LINC butterfly positions are structurally neutral / pin (limited-risk, limited-reward); the modeled P&L assumes European-style exercise at expiration and ignores early assignment, transaction costs, dividends paid before expiry on the stock leg (when present), and the bid-ask spread on the listed chain. LINC positions also carry Consumer Defensive sector concentration risk; news flow inside the sector (peer earnings, regulatory shifts, supply-chain headlines) can move LINC alongside the broader basket even when LINC-specific fundamentals are unchanged. Always rebuild the position from current LINC chain quotes before placing a trade.

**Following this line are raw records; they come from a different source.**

Lemma cleanup_absent st :
  node_at (temp_dir self) (files st) = None → cleanup self st = (Ok tt, st).
Proof.
  intros Hf. unfold cleanup. mnorm. unfold bind, get_files.
  unfold exists_. by rewrite Hf.
Qed.

(** After the [finally] block of a run that is not a dry run, if it does
    not raise, nothing is left of the staging directory. *)
Lemma cleanup_leaves_nothing st st' :
  dry_run self = false →
  (node_at (temp_dir self) (files st) = None →
   ∀ p, under (temp_dir self) p = true → node_at p (files st) = None) →
  cleanup self st = (Ok tt, st') →
  ∀ p, under (temp_dir self) p = true → node_at p (files st') = None.
Proof.
  intros Hdry Habsent Hclean p Hp.
  destruct (node_at (temp_dir self) (files st)) as [[|data]|] eqn:Hn.
  - rewrite (cleanup_staging _ _ Hdry Hn) in Hclean.
    injection Hclean as <-. cbn [files].
    destruct p as [|c p]; [by destruct (temp_dir_not_nil self)
                                 ; destruct (temp_dir self)|].
    by rewrite node_at_remove_tree, Hp.
  - by rewrite (cleanup_file _ _ Hdry Hn) in Hclean.
  - rewrite (cleanup_absent _ Hn) in Hclean. injection Hclean as <-.
    by apply Habsent.
Qed.

End Cleanup.

(** *** What is archived *)

Section Archived.
Context {value : Type} `{!Libraries value}.
Variable self : config.
Implicit Types (st : state value) (t : fs).


(** The members of the archive are the regular files of the converted
    directory. *)
Lemma archive_is_what_is_staged stb z stc :
  dry_run self = false →
  skill_name self ≠ ""%string →
  create_zip self (temp_dir self) stb = (Ok z, stc) →
  ∃ members,
    node_at (zip_path self) (files stc) = Some (File (zip_bytes members)) ∧
    ∀ k data, k ≠ [] →
      ((skill_name self :: k, data) ∈ members ↔
       node_at (converted_dir self ++ k) (files stb) = Some (File data)).
Proof.
  intros Hdry Hname Hzip.
  assert (converted_dir self = temp_dir self ++ [skill_name self]) as Hcd
    by (by apply joinpath_name).
  destruct (create_zip_ok _ _ _ _ Hdry Hzip)
    as (-> & t & members & -> & Hfiles & Hsame & Hglob & _).
  eexists. split.
  { rewrite Hfiles. apply node_at_put_eq, zip_path_not_nil. }
  intros k data Hk. rewrite elem_of_archive_members. split.
  - intros (q & Hq & Hnode & Hrel%strip_prefix_Some). subst q.
    rewrite Hsame in Hnode by apply starts_with_app.
    by rewrite Hcd, <-app_assoc.
  - intros Hnode. exists (converted_dir self ++ k). split_and!.
    + rewrite Hglob. apply elem_of_rglob. split_and!.
      * apply starts_with_app.
      * intros Heq. rewrite <-(app_nil_r (converted_dir self)) in Heq at 2.
        by apply app_inv_head in Heq.
      * destruct (converted_dir self ++ k) eqn:Hp;
          [by destruct (converted_dir self), k|].
        by eapply find_entry_Some_elem.
    + rewrite Hsame; [done|].
      apply (starts_with_trans _ _ _ (under_temp_dir_converted self)),
        starts_with_app.
    + rewrite Hcd, <-app_assoc. apply strip_prefix_app.
Qed.

(** The archive is not touched after it is written. *)
Lemma archive_stays stc st2 st' :
  report self stc = (Ok tt, st2) →
  cleanup self st2 = (Ok tt, st') →
  node_at (zip_path self) (files st') = node_at (zip_path self) (files stc).
Proof.
  intros Hreport Hclean.
  rewrite (cleanup_outside _ _ _ _ Hclean (zip_path_outside self)).
  pose proof (preserves_files_report eq self stc) as Hrep.
  rewrite Hreport in Hrep. unfold on_files in Hrep. cbn in Hrep.
  by rewrite <-Hrep.
Qed.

Frequently asked questions
- What is a butterfly on LINC?
- A butterfly on LINC is the butterfly strategy applied to LINC (stock). The strategy is structurally neutral / pin (limited-risk, limited-reward): A long call butterfly buys one lower-strike call, sells two ATM calls, and buys one higher-strike call, paying a small net debit for a defined-risk position that maxes out if the underlying pins the middle strike at expiration. With LINC stock trading near $49.41, the strikes shown on this page are snapped to the nearest listed LINC chain strike and the premiums come straight from the end-of-day bid/ask midpoint.
- How are LINC butterfly max profit and max loss calculated?
- Max profit equals the wing width minus net debit times 100 (reached when the underlying pins the middle strike); max loss equals the net debit times 100. Two breakevens at lower-wing plus debit and upper-wing minus debit. For the LINC butterfly priced from the end-of-day chain at a 30-day expiry (ATM IV 46.10%), the computed maximum profit is unbounded per contract and the computed maximum loss is unbounded per contract. Live intraday quotes will differ as the chain moves through the trading session.
- What is the breakeven for a LINC butterfly?
- The breakeven for the LINC butterfly priced on this page is no defined breakeven on the modeled curve at expiration, derived from end-of-day chain premiums. Breakeven is the underlying price at which the strategy's P&L crosses zero ignoring transaction costs and assignment risk. The current LINC market-implied 1-standard-deviation expected move is approximately 13.22%; if the move sits well outside the breakeven distance, the structure's risk-reward becomes correspondingly tighter.
- When should you consider a butterfly on LINC?
- Butterflies on LINC are pinning bets - traders use them when they expect LINC to settle near a specific level at expiration (often the prior close, a round number, or the max-pain strike) and want defined-risk exposure to that outcome.
- How does current LINC implied volatility affect this butterfly?
- LINC ATM IV is at 46.10% with IV rank near 27.31%, which is on the low end of its 1-year range. Premium-buying structures (long call, long put, debit spreads) are relatively cheap in this regime; premium-selling structures collect less credit per unit risk.